### Exercise prompt:
In the records below, find the line that contains "Lemma heap_le_complete o" and the line that contains "(if bool_decide (op_reason". Set down exactly those lines and every line between them, and nothing more.

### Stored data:
Lemma heap_le_insert s s' o op op' :
  heap s !! o = Some op → heap s' = <[o := op']> (heap s) → op_le op op' → heap_le s s'.
Proof.
  intros Ho E Hle o' x Hx. rewrite E, lookup_insert. case_decide; [|by exists x].
  subst o'. exists op'. split; [done|]. congruence.
Qed.

Lemma heap_call c s : heap (call_release c s) = heap s.
Proof. apply same_life_call. Qed.

Lemma heap_le_transfer o r s : heap_le s (transfer o r s).
Proof.
  unfold transfer. destruct r as [r|]; [|done]. destruct (reservations s !! r) as [[c|]|]; [|done..].
  destruct (heap s !! o) as [op|] eqn:Ho; [|done]. by eapply heap_le_insert.
Qed.

Lemma heap_le_complete o op op' s :
  heap s !! o = Some op → op_le op (with_done chan_closed (with_capacityRelease None op')) →
  heap_le s (finish o (releaseCapacity o (set_op o op' s))).
Proof. intros Ho Hle. eapply heap_le_insert; [exact Ho|apply complete_spec|exact Hle]. Qed.

Lemma heap_le_mark o reason s :
  heap_le s (mark_op reason o s).
Proof.
  unfold mark_op. destruct (heap s !! o) as [op|] eqn:Ho; [|done].
  assert (∀ b, (op_terminated op = true → b = true) → op_le op (with_mark
    (if bool_decide (op_reason op = terminationNone) then reason else op_reason op) b op)) as Hle.
  { intros b Hb. split; simpl; try done. intros ?. by rewrite bool_decide_eq_false_2. }
  destruct (op_started op); simpl; [|by eapply heap_le_insert; [..|apply Hle]].
  destruct (op_process op); by eapply heap_le_insert; [..|apply Hle].
Qed.

Lemma heap_le_step s s' : step s s' → heap_le s s'.
Proof.
  intros Hs.
  destruct Hs as [sid lid kind|sid b|r|o kind id sid lid now cid Ho|o op r Ho Hct Hcap|o op r Ho Hct Hcap
    |o|o ok now|o d now|o rc ex d now|o reason _|o dl|o kc cid'|o _| |lid|lid b].
  - apply heap_le_same. unfold reserve, reserveCapacityLocked. by repeat case_match; simplify_eq.
  - apply heap_le_same. unfold reserveCapacity, reserveCapacityLocked. by repeat case_match; simplify_eq.
  - apply heap_le_same. apply same_life_Release.
  - intros o' op Ho'. exists op. split; [|done]. simpl. by rewrite lookup_insert_ne by congruence.
  - apply heap_le_transfer.
  - unfold admitReserved. rewrite Ho. destruct (shutting s); [done|]. destruct (default false _); [done|].
    simpl. etrans; [|apply heap_le_transfer]. by apply heap_le_same.
  - unfold releaseCapacity. destruct (heap s !! o) as [op|] eqn:Ho; [|done].
    destruct (op_capacityRelease op) as [c|]; [|done].
    eapply heap_le_insert; [exact Ho|simpl; by rewrite heap_call|done].
  - unfold startOperationProcess. destruct (heap s !! o) as [op|] eqn:Ho; [|done].
    destruct (op_terminated op) eqn:E; [done|]. destruct ok; (eapply heap_le_insert; [exact Ho|reflexivity|]);
      by split; simpl; rewrite ?E.
  - unfold succeed. destruct (heap s !! o) as [op|] eqn:Ho; [|done].
    destruct (op_CompletedAt op) eqn:Hct; [done|]. simpl. eapply heap_le_complete; [done|].
    split; simpl; try done. rewrite Hct. by intros [].
  - unfold fail_op. destruct (heap s !! o) as [op|] eqn:Ho; [|done].
    destruct (op_CompletedAt op) eqn:Hct; [done|]. simpl. eapply heap_le_complete; [done|].
    split; simpl; try done. rewrite Hct. by intros [].
  - apply heap_le_mark.
  - unfold forceClaim. destruct (heap s !! o) as [op|] eqn:Ho; [|done].
    destruct (op_forceOwned op) eqn:E; [done|]. destruct (op_CompletedAt op) eqn:E'; [done|].
    eapply heap_le_insert; [done..|]. by split.
  - unfold forceKill. destruct (heap s !! o) as [op|] eqn:Ho; [|done].
    eapply heap_le_insert; [exact Ho|simpl; by rewrite kill_signals_heap|by split].
  - unfold prune_remove. destruct (heap s !! o) as [op|]; [|done].
    case_bool_decide; [by apply heap_le_same|done].
  - by apply heap_le_same.
  - by apply heap_le_same.
  - unfold setQuiesced. destruct b; by apply heap_le_same.
Qed.

Lemma heap_le_steps s s' : rtc step s s' → heap_le s s'.
Proof. induction 1; [done|]. etrans; [by eapply heap_le_step|done]. Qed.

(** ** What every step keeps of the registry under shutdown, and of the starts *)

Lemma ops_transfer o r s : ops (transfer o r s) = ops s ∧ shutting (transfer o r s) = shutting s ∧
  events (transfer o r s) = events s.
Proof. unfold transfer. by repeat case_match. Qed.

Lemma call_release_shutting c s : shutting (call_release c s) = shutting s.
Proof. unfold call_release. by repeat case_match. Qed.

Lemma complete_shutting o s : shutting (finish o (releaseCapacity o s)) = shutting s.
Proof.
  unfold finish, releaseCapacity. repeat case_match; simpl; by rewrite ?call_release_shutting.
Qed.

Lemma shutting_step s s' : step s s' → shutting s = true → shutting s' = true ∧ ops s' ⊆ ops s.
Proof.
  intros Hs Hsh.
  destruct Hs as [sid lid kind|sid b|r|o kind id sid lid now cid Ho|o op r Ho Hct Hcap|o op r Ho Hct Hcap
    |o|o ok now|o d now|o rc ex d now|o reason _|o dl|o kc cid'|o _| |lid|lid b].
  - unfold reserve. by rewrite Hsh.
  - unfold reserveCapacity, reserveCapacityLocked. by repeat case_match; simplify_eq.
  - unfold Release. repeat case_match; simpl; try done. rewrite call_release_shutting.
    split; [done|]. by destruct (same_life_call c s) as (_ & -> & _).
  - done.
  - destruct (ops_transfer o r s) as (-> & -> & _). done.
  - unfold admitReserved. by rewrite Ho, Hsh.
  - unfold releaseCapacity. repeat case_match; simpl; try done. rewrite call_release_shutting.
    split; [done|]. by destruct (same_life_call c s) as (_ & -> & _).
  - unfold startOperationProcess. by repeat case_match.
  - unfold succeed. destruct (heap s !! o) as [op|]; [|done]. destruct (op_CompletedAt op); [done|].
    simpl. rewrite complete_shutting. split; [done|]. by rewrite (proj1 (proj2 (complete_spec _ _ _))).
  - unfold fail_op. destruct (heap s !! o) as [op|]; [|done]. destruct (op_CompletedAt op); [done|].
    simpl. rewrite complete_shutting. split; [done|]. by rewrite (proj1 (proj2 (complete_spec _ _ _))).
  - unfold mark_op. by repeat case_match.
  - unfold forceClaim. by repeat case_match.
  - unfold forceKill. destruct (heap s !! o); [|done]. simpl.
    apply (kill_signals_ind (λ x, shutting x = true ∧ ops x ⊆ ops s)); [|done]. by intros ? e [[c ->]| ->].
  - unfold prune_remove. repeat case_match; simpl; try done. split; [done|apply delete_subseteq].
  - done.
  - done.
  - unfold setQuiesced. by destruct b.
Qed.
(** A cancelled or shut-down operation that had not started never starts:
    from the mark on no process of it is ever launched, and
    [startOperationProcess] reports the termination. *)
Theorem terminated_never_starts (s s' : sup) (o : op_ref) (op : operation) (reason : terminationReason)
    (Ho : heap s !! o = Some op) (Hns : op_started op = false)
    (Hs : rtc step (mark_op reason o s) s') :
  count_ev (is_start o) (events s') = count_ev (is_start o) (events s) ∧
  ∀ ok now, startOperationProcess o ok now s' = (startTerminated, s').
Proof.
  unfold mark_op in Hs. rewrite Ho, Hns in Hs. simpl in Hs.
  set (s1 := set_op _ _ s) in Hs. set (op1 := with_mark _ true op) in *.
  assert (H1 : heap s1 !! o = Some op1) by (simpl; by rewrite lookup_insert_eq).
  assert (Ht1 : op_terminated op1 = true) by done.
  change (events s) with (events s1). clearbody s1 op1.
  assert (count_ev (is_start o) (events s') = count_ev (is_start o) (events s1) ∧
    ∃ op', heap s' !! o = Some op' ∧ op_terminated op' = true) as (E & op' & Ho' & Ht').
  { clear Ho. induction Hs as [|x y z Hxy Hyz IH] in op1, H1, Ht1 |- *; [eauto|].
    destruct (heap_le_step _ _ Hxy _ _ H1) as (op2 & H2 & Hle).
    destruct (IH op2 H2 (le_terminated _ _ Hle Ht1)) as (E & ?). split; [|done].
    rewrite E. by eapply starts_step. }
  split; [done|]. intros ok now. unfold startOperationProcess. by rewrite Ho', Ht'.
Qed.

Lemma terminated_never_starts_witness :
  (startOperationProcess 0%nat true 20 (mark_op terminationCancelled 0%nat life_admitted)).1 = startTerminated.
Proof.
  assert (Ho : heap life_admitted !! 0%nat = Some (op_at 0%nat life_admitted)) by (vm_compute; reflexivity).
  assert (Hs : op_started (op_at 0%nat life_admitted) = false) by (vm_compute; reflexivity).
  destruct (terminated_never_starts life_admitted (mark_op terminationCancelled 0%nat life_admitted) 0%nat
    (op_at 0%nat life_admitted) terminationCancelled Ho Hs (rtc_refl _ _)) as [_ H].
  by rewrite H.
Defined.
(** ** Numbers *)

Definition is_digit (c : ascii) : bool := in_range 48 57 (byte_of c).
Fixpoint take_digits (s : string) : string * string :=
  match s with
  | String c r => if is_digit c then let p := take_digits r in (String c p.1, p.2) else ("", s)
  | "" => ("", "")
  end.
(** The integer part: a zero stands alone. *)
Definition int_part (s : string) : option (string * string) :=
  match s with
  | String c r =>
      if byte_of c =? 48 then Some ("0", r)
      else let p := take_digits s in if bool_decide (p.1 = "") then None else Some p
  | "" => None
  end.
Definition fraction_part (s : string) : option (bool * string) :=
  match s with
  | String c r =>
      if byte_of c =? 46 then let p := take_digits r in if bool_decide (p.1 = "") then None else Some (true, p.2)
      else Some (false, s)
  | "" => Some (false, "")
  end.
Definition exponent_part (s : string) : option (bool * string) :=
  match s with
  | String c r =>
      if (byte_of c =? 101) || (byte_of c =? 69) then
        let r := match r with String d r' => if (byte_of d =? 43) || (byte_of d =? 45) then r' else r | "" => "" end in
        let p := take_digits r in if bool_decide (p.1 = "") then None else Some (true, p.2)
      else Some (false, s)
  | "" => Some (false, "")
  end.
Definition number (s : string) : option (json * string) :=
  let '(neg, s1) := match s with String c r => if byte_of c =? 45 then (true, r) else (false, s) | "" => (false, "") end in
  i ← int_part s1;
  f ← fraction_part i.2;
  e ← exponent_part f.2;
  let n := digits_value 0 i.1 in
  Some (JNumber (if f.1 || e.1 then None else if neg : bool then Z.opp <$> n else n), e.2).

(** ** Values *)

Definition json_space (c : ascii) : bool := let b := byte_of c in (b =? 32) || (b =? 9) || (b =? 10) || (b =? 13).
Fixpoint skip_space (s : string) : string :=
  match s with String c r => if json_space c then skip_space r else s | "" => "" end.
(** What follows a literal. *)
Fixpoint literal (w s : string) : option string :=
  match w, s with
  | "", _ => Some s
  | String a w, String b s => if bool_decide (a = b) then literal w s else None
  | _, _ => None
  end.

Definition maxNestingDepth : Z := 10000.

(** A value at the front of the text, and the rest. *)
Fixpoint value (fuel : nat) (depth : Z) (s : string) : option (json * string) :=
  match fuel with
  | O => None
  | S fuel =>
      match skip_space s with
      | "" => None
      | String c r as t =>
          let b := byte_of c in
          if b =? 34 then p ← unquote r; Some (JString p.1, p.2)
          else if b =? 123 then
            if maxNestingDepth <=? depth then None
            else match literal "}" (skip_space r) with
                 | Some r => Some (JObject [], r)
                 | None => p ← members fuel (depth + 1) r; Some (JObject p.1, p.2)
                 end
          else if b =? 91 then
            if maxNestingDepth <=? depth then None
            else match literal "]" (skip_space r) with
                 | Some r => Some (JArray [], r)
                 | None => p ← elements fuel (depth + 1) r; Some (JArray p.1, p.2)
                 end
          else if b =? 116 then r ← literal "true" t; Some (JBool true, r)
          else if b =? 102 then r ← literal "false" t; Some (JBool false, r)
          else if b =? 110 then r ← literal "null" t; Some (JNull, r)
          else number t
      end
  end
with elements (fuel : nat) (depth : Z) (s : string) : option (list json * string) :=
  match fuel with
  | O => None
  | S fuel =>
      p ← value fuel depth s;
      match literal "," (skip_space p.2) with
      | Some r => q ← elements fuel depth r; Some (p.1 :: q.1, q.2)
      | None => r ← literal "]" (skip_space p.2); Some ([p.1], r)
      end
  end
with members (fuel : nat) (depth : Z) (s : string) : option (list (string * json) * string) :=
  match fuel with
  | O => None
  | S fuel =>
      r ← literal (String (ascii_of_nat 34) "") (skip_space s);
      k ← unquote r;
      r ← literal ":" (skip_space k.2);
      p ← value fuel depth r;
      match literal "," (skip_space p.2) with
      | Some r => q ← members fuel depth r; Some ((k.1, p.1) :: q.1, q.2)
      | None => r ← literal "}" (skip_space p.2); Some ([(k.1, p.1)], r)
      end
  end.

### Task solution:
Lemma heap_le_complete o op op' s :
  heap s !! o = Some op → op_le op (with_done chan_closed (with_capacityRelease None op')) →
  heap_le s (finish o (releaseCapacity o (set_op o op' s))).
Proof. intros Ho Hle. eapply heap_le_insert; [exact Ho|apply complete_spec|exact Hle]. Qed.

Lemma heap_le_mark o reason s :
  heap_le s (mark_op reason o s).
Proof.
  unfold mark_op. destruct (heap s !! o) as [op|] eqn:Ho; [|done].
  assert (∀ b, (op_terminated op = true → b = true) → op_le op (with_mark
    (if bool_decide (op_reason op = terminationNone) then reason else op_reason op) b op)) as Hle.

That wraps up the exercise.